(* ===== verification/Sh.v ===== *)
(** * The shell, [user/sh.c]

    The parser works on the string [T] in the shell's buffer, up to its NUL; a
    pointer into the buffer is an offset, and the variable [*ps] is the state.
    A command is the tree of [struct cmd]s, its strings pairs of a start and an
    end.  [parseexec] goes on filling in the [execcmd] after [parseredirs] has
    wrapped it, so what [parseredirs] does is given back as the list of the wrappers, which
    go around the [execcmd] when its arguments are complete.  [panic] exits.

    [runcmd] is a program over the system calls it makes ([prog]); what such a
    program does to the table of open files is defined in [ShSpec].  A node is
    allocated with [malloc], whose failure the source does not consider. *)

From S2P Require Import Prelude Fcntl Ulib.

Definition MAXARGS : Z := 10.

(** A counted string: its first byte and the byte after its last. *)
Definition span : Type := nat * nat.

Inductive tree (A : Type) :=
| Exec (argv : list A)
| Redir (c : tree A) (file : A) (mode fd : Z)
| Pipe (l r : tree A)
| List (l r : tree A)
| Back (c : tree A).
Arguments Exec {A}.
Arguments Redir {A}.
Arguments Pipe {A}.
Arguments List {A}.
Arguments Back {A}.

(** [struct cmd]. *)
Definition cmd : Type := tree span.

Definition whitespace : list byte := [x20; x09; x0d; x0a; x0b].
Definition symbols : list byte := [x3c; x7c; x3e; x26; x3b; x28; x29].

(** Tokens are characters; ['a'] is a word and ['+'] is [>>]. *)
Definition tok_word : byte := x61.
Definition tok_append : byte := x2b.
Definition LT : byte := x3c.
Definition GT : byte := x3e.
Definition BAR : byte := x7c.
Definition AMP : byte := x26.
Definition SEMI : byte := x3b.
Definition LPAR : byte := x28.
Definition RPAR : byte := x29.

(** [strchr(set, c) != 0]. *)
Definition among (set : list byte) (c : byte) : bool := bool_decide (is_Some (strchr set c)).

(** The loops [while(s < es && strchr(whitespace, *s)) s++] and
    [while(s < es && !strchr(whitespace, *s) && !strchr(symbols, *s)) s++], on
    what is left of the string. *)
Fixpoint spaces (l : list byte) : nat :=
  match l with
  | c :: l => if among whitespace c then S (spaces l) else 0
  | [] => 0
  end.
Fixpoint word (l : list byte) : nat :=
  match l with
  | c :: l => if negb (among whitespace c) && negb (among symbols c) then S (word l) else 0
  | [] => 0
  end.

Section parser.
Context (T : list byte).

Definition skip_spaces (s : nat) : nat := s + spaces (drop s T).
(** [*s]; the string ends in a NUL. *)
Definition at_ (s : nat) : byte := nth s T x00.

(** The token, and [*q] and [*eq]. *)
Definition gettoken : M nat (byte * span) := λ ps,
  let s := skip_spaces ps in
  let q := s in
  let c := at_ s in
  let '(ret, s) :=
    if decide (c = x00) then (c, s)
    else if among [BAR; LPAR; RPAR; SEMI; AMP; LT] c then (c, S s)
    else if decide (c = GT) then (if decide (at_ (S s) = GT) then (tok_append, S (S s)) else (c, S s))
    else (tok_word, s + word (drop s T))%nat in
  Ok (ret, (q, s)) (skip_spaces s).

Definition peek (toks : list byte) : M nat bool := λ ps,
  let s := skip_spaces ps in
  Ok (negb (bool_decide (at_ s = x00)) && among toks (at_ s)) s.

(** Redirections in the order they are met, the last one outermost. *)
Definition redir : Type := span * Z * Z.
Definition wrap (c : cmd) (rs : list redir) : cmd := foldl (λ c '(file, mode, fd), Redir c file mode fd) c rs.

Fixpoint parseredirs (fuel : nat) : M nat (list redir) :=
  match fuel with
  | O => no_fuel
  | S fuel =>
      b ← peek [LT; GT];
      if negb b then mret []
      else
        t ← gettoken;
        w ← gettoken;
        if negb (bool_decide (w.1 = tok_word)) then panic "missing file for redirection"
        else
          rs ← parseredirs fuel;
          mret (match t.1 with
                | x3c => [(w.2, O_RDONLY, 0)]
                | x3e => [(w.2, Z.lor (Z.lor O_WRONLY O_CREATE) O_TRUNC, 1)]
                | x2b => [(w.2, Z.lor O_WRONLY O_CREATE, 1)]
                | _ => []
                end ++ rs)
  end.

(** The loop of [parseexec] over the arguments. *)
Fixpoint parseargs (fuel : nat) (argv : list span) (rs : list redir) : M nat (list span * list redir) :=
  match fuel with
  | O => no_fuel
  | S fuel =>
      b ← peek [BAR; RPAR; AMP; SEMI];
      if b : bool then mret (argv, rs)
      else
        t ← gettoken;
        if decide (t.1 = x00) then mret (argv, rs)
        else if negb (bool_decide (t.1 = tok_word)) then panic "syntax"
        else
          let argv := argv ++ [t.2] in
          if Z.of_nat (length argv) >=? MAXARGS then panic "too many args"
          else
            rs' ← parseredirs (S (length T));
            parseargs fuel argv (rs ++ rs')
  end.

(** [while(peek(ps, es, "&"))] of [parseline]. *)
Fixpoint parseback (fuel : nat) (c : cmd) : M nat cmd :=
  match fuel with
  | O => no_fuel
  | S fuel =>
      b ← peek [AMP];
      if b : bool then gettoken;; parseback fuel (Back c) else mret c
  end.

Fixpoint parseline (fuel : nat) : M nat cmd :=
  match fuel with
  | O => no_fuel
  | S fuel =>
      c ← parsepipe fuel;
      c ← parseback (S (length T)) c;
      b ← peek [SEMI];
      if b : bool then
        gettoken;;
        r ← parseline fuel;
        mret (List c r)
      else mret c
  end
with parsepipe (fuel : nat) : M nat cmd :=
  match fuel with
  | O => no_fuel
  | S fuel =>
      c ← parseexec fuel;
      b ← peek [BAR];
      if b : bool then
        gettoken;;
        r ← parsepipe fuel;
        mret (Pipe c r)
      else mret c
  end
with parseexec (fuel : nat) : M nat cmd :=
  match fuel with
  | O => no_fuel
  | S fuel =>
      b ← peek [LPAR];
      if b : bool then parseblock fuel
      else
        rs ← parseredirs (S (length T));
        r ← parseargs (S (length T)) [] rs;
        mret (wrap (Exec r.1) r.2)
  end
with parseblock (fuel : nat) : M nat cmd :=
  match fuel with
  | O => no_fuel
  | S fuel =>
      b ← peek [LPAR];
      if negb b then panic "parseblock"
      else
        gettoken;;
        c ← parseline fuel;
        b ← peek [RPAR];
        if negb b then panic "syntax - missing )"
        else
          gettoken;;
          rs ← parseredirs (S (length T));
          mret (wrap c rs)
  end.

(** A parenthesis takes four calls, and each call of [parseline] or [parsepipe]
    by itself comes after a token. *)
Definition parse_fuel : nat := 4 * length T + 4.

(** [parsecmd] before [nulterminate], with the place it stops at;
    [peek(&s, es, "")] skips spaces. *)
Definition parsecmd_tree : M nat (cmd * nat) :=
  c ← parseline parse_fuel;
  peek [];;
  s ← Prelude.gets id;
  mret (c, s).

End parser.

(** [nulterminate], on the bytes of the buffer. *)
Fixpoint nulterminate (c : cmd) (buf : list byte) : list byte :=
  match c with
  | Exec argv => foldl (λ b w, <[w.2 := x00]> b) buf argv
  | Redir c file _ _ => <[file.2 := x00]> (nulterminate c buf)
  | Pipe l r | List l r => nulterminate r (nulterminate l buf)
  | Back c => nulterminate c buf
  end.

(** [parsecmd(s)]: the tree and the buffer, or what is left over when that is
    not the end, which is printed before the panic. *)
Inductive parsed := Parsed (c : cmd) (buf : list byte) | Leftovers (s : nat).

Definition parsecmd (buf : list byte) : outcome nat parsed :=
  let T := str buf in
  match parsecmd_tree T 0%nat with
  | Ok (c, s) ps => Ok (if decide (s ≠ length T) then Leftovers s else Parsed c (nulterminate c buf)) ps
  | Panic m => Panic m
  | Fault a => Fault a
  | Sleep ch ps => Sleep ch ps
  | NoFuel => NoFuel
  end.

(** The string at a pointer. *)
Definition cstr (buf : list byte) (p : nat) : list byte := str (drop p buf).

(** ** Running commands *)

(** The system calls of a process that runs a command, each with what the
    process does after it; a call whose result the process looks at has a
    continuation for its failure. *)
Inductive prog :=
| DoExit (status : Z)
| DoExec (argv : list (list byte)) (failed : prog)
| DoWrite (fd : Z) (bs : list byte) (k : prog)
| DoClose (fd : Z) (k : prog)
| DoOpen (path : list byte) (mode : Z) (failed k : prog)
| DoDup (fd : Z) (k : prog)
| DoPipe (failed : prog) (k : Z → Z → prog)
| DoFork (failed child k : prog)
| DoWait (k : prog).

(** [panic(s)]. *)
Definition sh_panic (s : list byte) : prog := DoWrite 2 (s ++ [x0a]) (DoExit 1).

(** [fork1() == 0] with its two branches. *)
Definition fork1 (child parent : prog) : prog := DoFork (sh_panic (bytes "fork")) child parent.

Fixpoint runcmd (buf : list byte) (c : cmd) : prog :=
  match c with
  | Exec [] => DoExit 1
  | Exec (((q, _) :: _) as argv) =>
      DoExec ((λ w, cstr buf w.1) <$> argv)
        (DoWrite 2 (bytes "exec " ++ cstr buf q ++ bytes " failed" ++ [x0a]) (DoExit 0))
  | Redir c (q, _) mode fd =>
      DoClose fd
        (DoOpen (cstr buf q) mode
          (DoWrite 2 (bytes "open " ++ cstr buf q ++ bytes " failed" ++ [x0a]) (DoExit 1))
          (runcmd buf c))
  | List l r => fork1 (runcmd buf l) (DoWait (runcmd buf r))
  | Pipe l r =>
      DoPipe (sh_panic (bytes "pipe")) (λ p0 p1,
        fork1 (DoClose 1 (DoDup p1 (DoClose p0 (DoClose p1 (runcmd buf l)))))
        (fork1 (DoClose 0 (DoDup p0 (DoClose p0 (DoClose p1 (runcmd buf r)))))
        (DoClose p0 (DoClose p1 (DoWait (DoWait (DoExit 0)))))))
  | Back c => fork1 (runcmd buf c) (DoExit 0)
  end.

(** ** The main loop *)

(** [spawn p] is [fork1], the child running [p], and [wait(0)]. *)
Class ShSys (S : Type) := {
  chdir : list byte → M S Z;
  spawn : prog → M S unit;
}.

Section main.
Context {S : Type} `{!Sys S, !ShSys S}.

(** The buffer after [memset] and [gets]; [None] at the end of the input. *)
Definition getcmd (nbuf : nat) : M S (option (list byte)) :=
  write 2 (bytes "$ ");;
  l ← gets (Z.of_nat nbuf);
  let buf := l ++ replicate (nbuf - length l) x00 in
  if decide (nth 0 buf x00 = x00) then mret None else mret (Some buf).

Fixpoint open_console (fuel : nat) : M S unit :=
  match fuel with
  | O => no_fuel
  | Datatypes.S fuel =>
      fd ← open (bytes "console") O_RDWR;
      if fd >=? 0 then
        if fd >=? 3 then close fd;; mret () else open_console fuel
      else mret ()
  end.

Definition run_line (buf : list byte) : M S unit :=
  if decide (take 3 buf = bytes "cd ") then
    let buf := <[(Z.to_nat (strlen buf - 1))%nat := x00]> buf in
    r ← chdir (cstr buf 3);
    if r <? 0 then write 2 (bytes "cannot cd " ++ cstr buf 3 ++ [x0a]);; mret () else mret ()
  else
    spawn (match parsecmd buf with
           | Ok (Parsed c buf) _ => runcmd buf c
           | Ok (Leftovers s) _ => DoWrite 2 (bytes "leftovers: " ++ cstr buf s ++ [x0a]) (sh_panic (bytes "syntax"))
           | Panic m => sh_panic (bytes m)
           | _ => DoExit 1
           end).

Fixpoint main_loop (fuel : nat) : M S Z :=
  match fuel with
  | O => no_fuel
  | Datatypes.S fuel =>
      r ← getcmd 100;
      match r with
      | None => mret 0
      | Some buf => run_line buf;; main_loop fuel
      end
  end.

(** [main], for at most [fuel] commands. *)
Definition main (fuel : nat) : M S Z := open_console 4;; main_loop fuel.

End main.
* * * * * * *
What the task asks -
Your task is to restate, word for word, the lines from the beginning of the records to the line with "(** The loops", inclusive.

Response area -
(* ===== verification/Sh.v ===== *)
(** * The shell, [user/sh.c]

    The parser works on the string [T] in the shell's buffer, up to its NUL; a
    pointer into the buffer is an offset, and the variable [*ps] is the state.
    A command is the tree of [struct cmd]s, its strings pairs of a start and an
    end.  [parseexec] goes on filling in the [execcmd] after [parseredirs] has
    wrapped it, so what [parseredirs] does is given back as the list of the wrappers, which
    go around the [execcmd] when its arguments are complete.  [panic] exits.

    [runcmd] is a program over the system calls it makes ([prog]); what such a
    program does to the table of open files is defined in [ShSpec].  A node is
    allocated with [malloc], whose failure the source does not consider. *)

From S2P Require Import Prelude Fcntl Ulib.

Definition MAXARGS : Z := 10.

(** A counted string: its first byte and the byte after its last. *)
Definition span : Type := nat * nat.

Inductive tree (A : Type) :=
| Exec (argv : list A)
| Redir (c : tree A) (file : A) (mode fd : Z)
| Pipe (l r : tree A)
| List (l r : tree A)
| Back (c : tree A).
Arguments Exec {A}.
Arguments Redir {A}.
Arguments Pipe {A}.
Arguments List {A}.
Arguments Back {A}.

(** [struct cmd]. *)
Definition cmd : Type := tree span.

Definition whitespace : list byte := [x20; x09; x0d; x0a; x0b].
Definition symbols : list byte := [x3c; x7c; x3e; x26; x3b; x28; x29].

(** Tokens are characters; ['a'] is a word and ['+'] is [>>]. *)
Definition tok_word : byte := x61.
Definition tok_append : byte := x2b.
Definition LT : byte := x3c.
Definition GT : byte := x3e.
Definition BAR : byte := x7c.
Definition AMP : byte := x26.
Definition SEMI : byte := x3b.
Definition LPAR : byte := x28.
Definition RPAR : byte := x29.

(** [strchr(set, c) != 0]. *)
Definition among (set : list byte) (c : byte) : bool := bool_decide (is_Some (strchr set c)).

(** The loops [while(s < es && strchr(whitespace, *s)) s++] and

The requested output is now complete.